Work task
Please filter the entries for the word "first" and copy every line that has it.

Dataset entries
========================

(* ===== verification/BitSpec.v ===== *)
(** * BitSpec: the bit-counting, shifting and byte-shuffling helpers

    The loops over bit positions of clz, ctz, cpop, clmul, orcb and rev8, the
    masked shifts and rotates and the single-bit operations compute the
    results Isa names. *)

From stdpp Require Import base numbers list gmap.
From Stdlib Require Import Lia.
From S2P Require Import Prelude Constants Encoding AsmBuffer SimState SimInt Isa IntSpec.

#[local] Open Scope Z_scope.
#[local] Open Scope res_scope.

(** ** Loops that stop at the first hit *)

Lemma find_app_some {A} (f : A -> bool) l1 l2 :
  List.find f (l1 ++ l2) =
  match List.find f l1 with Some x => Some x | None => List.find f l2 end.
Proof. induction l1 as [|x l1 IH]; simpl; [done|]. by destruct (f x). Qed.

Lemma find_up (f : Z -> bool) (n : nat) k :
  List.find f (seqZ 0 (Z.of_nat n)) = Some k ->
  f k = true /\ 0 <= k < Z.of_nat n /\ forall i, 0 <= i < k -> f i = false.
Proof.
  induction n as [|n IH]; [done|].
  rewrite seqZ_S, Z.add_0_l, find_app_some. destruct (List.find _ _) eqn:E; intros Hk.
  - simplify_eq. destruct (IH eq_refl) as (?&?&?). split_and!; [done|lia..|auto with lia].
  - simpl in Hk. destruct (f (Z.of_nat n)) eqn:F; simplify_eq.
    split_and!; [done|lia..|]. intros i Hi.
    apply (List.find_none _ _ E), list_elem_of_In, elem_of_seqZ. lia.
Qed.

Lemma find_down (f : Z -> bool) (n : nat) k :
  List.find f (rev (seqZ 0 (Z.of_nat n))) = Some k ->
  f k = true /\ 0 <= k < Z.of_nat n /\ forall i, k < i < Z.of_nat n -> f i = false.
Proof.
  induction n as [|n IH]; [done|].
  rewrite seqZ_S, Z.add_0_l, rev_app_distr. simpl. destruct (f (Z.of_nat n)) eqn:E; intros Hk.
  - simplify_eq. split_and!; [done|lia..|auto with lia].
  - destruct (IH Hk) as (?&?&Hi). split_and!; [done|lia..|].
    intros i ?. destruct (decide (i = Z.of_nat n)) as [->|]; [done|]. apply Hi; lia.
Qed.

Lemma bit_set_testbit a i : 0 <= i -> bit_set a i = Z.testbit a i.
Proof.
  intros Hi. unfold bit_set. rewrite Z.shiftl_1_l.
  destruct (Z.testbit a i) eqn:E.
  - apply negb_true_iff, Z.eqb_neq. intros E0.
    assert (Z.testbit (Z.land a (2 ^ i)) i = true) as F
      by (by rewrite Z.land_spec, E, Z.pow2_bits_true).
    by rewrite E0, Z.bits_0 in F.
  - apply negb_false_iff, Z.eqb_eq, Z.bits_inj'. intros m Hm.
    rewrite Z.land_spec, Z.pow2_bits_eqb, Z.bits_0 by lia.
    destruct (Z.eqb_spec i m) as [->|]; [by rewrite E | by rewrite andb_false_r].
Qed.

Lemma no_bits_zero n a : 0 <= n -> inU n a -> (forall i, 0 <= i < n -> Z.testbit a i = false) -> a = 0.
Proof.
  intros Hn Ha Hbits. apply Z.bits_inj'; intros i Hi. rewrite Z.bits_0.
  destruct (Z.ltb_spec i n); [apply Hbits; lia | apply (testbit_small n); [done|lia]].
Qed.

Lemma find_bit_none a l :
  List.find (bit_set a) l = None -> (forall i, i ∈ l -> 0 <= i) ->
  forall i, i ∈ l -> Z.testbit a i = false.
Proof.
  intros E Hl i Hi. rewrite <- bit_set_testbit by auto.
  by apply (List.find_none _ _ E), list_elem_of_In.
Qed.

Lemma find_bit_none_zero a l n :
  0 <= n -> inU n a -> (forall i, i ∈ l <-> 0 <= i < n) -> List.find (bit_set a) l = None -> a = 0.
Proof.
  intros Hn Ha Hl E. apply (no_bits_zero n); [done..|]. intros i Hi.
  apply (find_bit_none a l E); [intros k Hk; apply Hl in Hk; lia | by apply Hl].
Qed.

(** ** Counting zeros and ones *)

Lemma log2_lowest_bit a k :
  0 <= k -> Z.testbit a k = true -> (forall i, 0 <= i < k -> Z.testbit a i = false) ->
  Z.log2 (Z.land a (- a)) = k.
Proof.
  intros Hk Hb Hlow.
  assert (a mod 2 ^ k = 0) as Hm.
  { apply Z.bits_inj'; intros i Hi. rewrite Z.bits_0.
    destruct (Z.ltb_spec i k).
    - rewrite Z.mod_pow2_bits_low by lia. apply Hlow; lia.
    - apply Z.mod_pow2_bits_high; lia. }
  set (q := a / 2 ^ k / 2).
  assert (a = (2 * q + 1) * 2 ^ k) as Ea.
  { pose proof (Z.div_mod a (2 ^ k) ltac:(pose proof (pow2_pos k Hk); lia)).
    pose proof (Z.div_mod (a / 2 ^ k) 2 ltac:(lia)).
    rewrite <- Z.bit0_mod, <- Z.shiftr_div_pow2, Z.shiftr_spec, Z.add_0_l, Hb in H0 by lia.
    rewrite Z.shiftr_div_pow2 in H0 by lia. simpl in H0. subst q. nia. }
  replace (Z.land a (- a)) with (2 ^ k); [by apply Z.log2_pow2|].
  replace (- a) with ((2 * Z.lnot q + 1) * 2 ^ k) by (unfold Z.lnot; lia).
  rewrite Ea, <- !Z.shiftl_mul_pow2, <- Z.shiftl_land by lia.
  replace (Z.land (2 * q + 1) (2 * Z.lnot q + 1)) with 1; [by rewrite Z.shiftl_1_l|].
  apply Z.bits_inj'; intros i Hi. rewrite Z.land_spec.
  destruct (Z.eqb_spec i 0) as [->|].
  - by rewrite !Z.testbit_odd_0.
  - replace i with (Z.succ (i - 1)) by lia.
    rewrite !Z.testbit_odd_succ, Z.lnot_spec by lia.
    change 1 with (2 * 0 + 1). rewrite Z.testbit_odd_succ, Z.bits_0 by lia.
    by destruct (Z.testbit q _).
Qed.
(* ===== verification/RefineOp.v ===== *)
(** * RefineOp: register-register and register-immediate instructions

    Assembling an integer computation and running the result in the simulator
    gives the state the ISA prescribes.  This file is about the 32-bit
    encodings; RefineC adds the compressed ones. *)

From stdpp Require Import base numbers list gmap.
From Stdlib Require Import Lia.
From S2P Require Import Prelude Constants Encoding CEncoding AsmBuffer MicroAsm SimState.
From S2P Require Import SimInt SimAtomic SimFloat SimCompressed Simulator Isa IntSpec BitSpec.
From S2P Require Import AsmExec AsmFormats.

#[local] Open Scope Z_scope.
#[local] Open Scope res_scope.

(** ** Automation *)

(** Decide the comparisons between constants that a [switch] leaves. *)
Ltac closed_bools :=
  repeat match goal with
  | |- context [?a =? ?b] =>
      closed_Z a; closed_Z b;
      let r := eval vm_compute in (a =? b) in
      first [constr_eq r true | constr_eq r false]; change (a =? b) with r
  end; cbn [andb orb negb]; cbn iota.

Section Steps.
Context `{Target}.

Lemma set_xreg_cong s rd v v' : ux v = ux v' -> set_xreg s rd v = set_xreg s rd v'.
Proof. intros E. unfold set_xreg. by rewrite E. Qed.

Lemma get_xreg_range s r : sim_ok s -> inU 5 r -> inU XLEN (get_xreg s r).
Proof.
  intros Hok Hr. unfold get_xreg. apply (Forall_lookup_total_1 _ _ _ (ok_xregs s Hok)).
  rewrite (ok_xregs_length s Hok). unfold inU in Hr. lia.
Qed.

========================

Expected output
(** ** Loops that stop at the first hit *)
      first [constr_eq r true | constr_eq r false]; change (a =? b) with r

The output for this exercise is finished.